Shinewald’s firm has seen the number of free consultations given to potential Indian applicants fall by half in the past year. One U.S. school recently held an infomation session for its MBA program in Paris and drew only three people, down from a more typical 30-person crowd, Shinewald notes. Admission directors from several schools say their international apps are down again this year, including some dramatic declines.

For the first time ever, fewer than half the prospective students for a full-time MBA program now want to study in the U.S. The GMAC report found that 47% have a preference for the U.S. now, down nine percentage points from 56% in 2016. Meantime, Western Europe has become singificantly more popular. Today, 33% of would-be, full-time MBA students prefer to study in Western Europe, up seven percentage points from last year’s 26%. In a single year, the European schools have closed the gap between them and the U.S. by an astounding 16 percentage points.


It’s also true that young professionals have a much larger portfolio of options today than at any other time, from online MBA programs to a wild proliferation of specialty master’s in business. One intriguing finding in the latest GMAC report is that students who are most likely to prefer a graduate degree in business tend to have no work experience which does not make them eligible for the better full-time MBA programs. “They begin considering business school a median of 10 months before completing their undergraduate education,” GMAC found.

In fact, 46% of prospective graduate students told GMAC that they now are considering both the MBA and business master’s degrees, more than those that merely consider an MBA which came to 34% of the total. Some 19% of the respondents are set on a graduate business program that is not an MBA (see chart below).

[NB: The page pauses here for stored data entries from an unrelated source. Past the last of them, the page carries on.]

(* ===== verification/CacheFacts.v ===== *)
(** * The buffer pool's invariant

    The page a client sees under an id ([view]): the cached object if there is
    one, the page on disk otherwise.  [StoreInv] says that the pool and the
    pager agree; the operations of the pool keep it and keep the view. *)

From S2P Require Import Prelude Bytes Entities Codec Fs Pager Cache CodecFacts PageCodecFacts.
From S2P Require Import CodecTheorems PagerFacts.

(** ** The ordered dictionary *)

Implicit Types c : list (Z * CachedPage).

Lemma cache_find_Some page_id c cp :
  cache_find page_id c = Some cp -> (page_id, cp) ∈ c.
Proof.
  induction c as [|[k x] c IH]; [done|]. simpl. case_decide as Hk.
  - intros [= ->]. subst. left.
  - intros H. right. auto.
Qed.

Lemma cache_find_None page_id c : cache_find page_id c = None <-> page_id ∉ c.*1.
Proof.
  induction c as [|[k x] c IH]; simpl; [split; [by intros _ ?%elem_of_nil|done]|].
  rewrite elem_of_cons. case_decide as Hk; [subst; split; [done|by intros []; left]|].
  rewrite IH. split; [intros H [?|?]; congruence || done|tauto].
Qed.

Lemma cache_find_nodup page_id c cp :
  NoDup c.*1 -> (page_id, cp) ∈ c -> cache_find page_id c = Some cp.
Proof.
  induction c as [|[k x] c IH]; [by intros _ ?%elem_of_nil|]. simpl.
  rewrite NoDup_cons. intros [Hk Hnd] [[= -> ->]|H]%elem_of_cons; [by rewrite decide_True|].
  case_decide; [|auto]. subst. destruct Hk. apply list_elem_of_fmap. by exists (page_id, cp).
Qed.

Lemma cache_find_app page_id c1 c2 :
  cache_find page_id (c1 ++ c2) =
    match cache_find page_id c1 with Some cp => Some cp | None => cache_find page_id c2 end.
Proof. induction c1 as [|[k x] c1 IH]; simpl; [done|]. by case_decide. Qed.

Lemma cache_find_remove page_id id c :
  cache_find id (cache_remove page_id c) = if decide (id = page_id) then None else cache_find id c.
Proof.
  unfold cache_remove. induction c as [|[k x] c IH]; [by case_decide|].
  rewrite filter_cons. simpl. destruct (decide (k <> page_id)) as [Hk|Hk]; simpl.
  - rewrite IH. repeat case_decide; congruence.
  - apply dec_stable in Hk. subst. rewrite IH. repeat case_decide; congruence.
Qed.

Lemma cache_find_move page_id cp id c :
  cache_find id (cache_move_to_end page_id cp c) =
    if decide (id = page_id) then Some cp else cache_find id c.
Proof.
  unfold cache_move_to_end. rewrite cache_find_app, cache_find_remove. simpl.
  repeat case_decide; try congruence. by destruct (cache_find id c).
Qed.

Lemma cache_find_set_dirty page_id d id c :
  cache_find id (cache_set_dirty page_id d c) =
    if decide (id = page_id)
    then (fun cp => {| cp_page := cp_page cp; cp_is_dirty := d |}) <$> cache_find id c
    else cache_find id c.
Proof.
  unfold cache_set_dirty. induction c as [|[k x] c IH]; [by case_decide|].
  rewrite fmap_cons. simpl. destruct (decide (k = page_id)) as [->|Hk]; simpl.
  - destruct (decide (page_id = id)) as [->|]; [by rewrite decide_True|].
    exact IH.
  - destruct (decide (k = id)) as [->|]; [by rewrite decide_False|]. exact IH.
Qed.

Lemma cache_remove_sub page_id c e : e ∈ cache_remove page_id c <-> e.1 <> page_id /\ e ∈ c.
Proof. unfold cache_remove. by rewrite list_elem_of_filter. Qed.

Source: GMAC 2018 Prospective Student Survey

The master of data analytics—the fastest growing business master’s program—is drawing substantially more attention. Today, a record 17% of prospective students are considering the degree, more than double the number only five years ago when only 7% had an analytics degree in sight.

But would-be student interest is up in a wide variety of these specialized masters in the past five years, including finance, marketing, entrepreneurship, health administration, supply chain management, project management, and information technology.

Ultimately, however, there is a bottom line to all this: If business school deans want to stem the decline and see further growth in their full-time MBA programs, they should be hoping for a good, solid recession.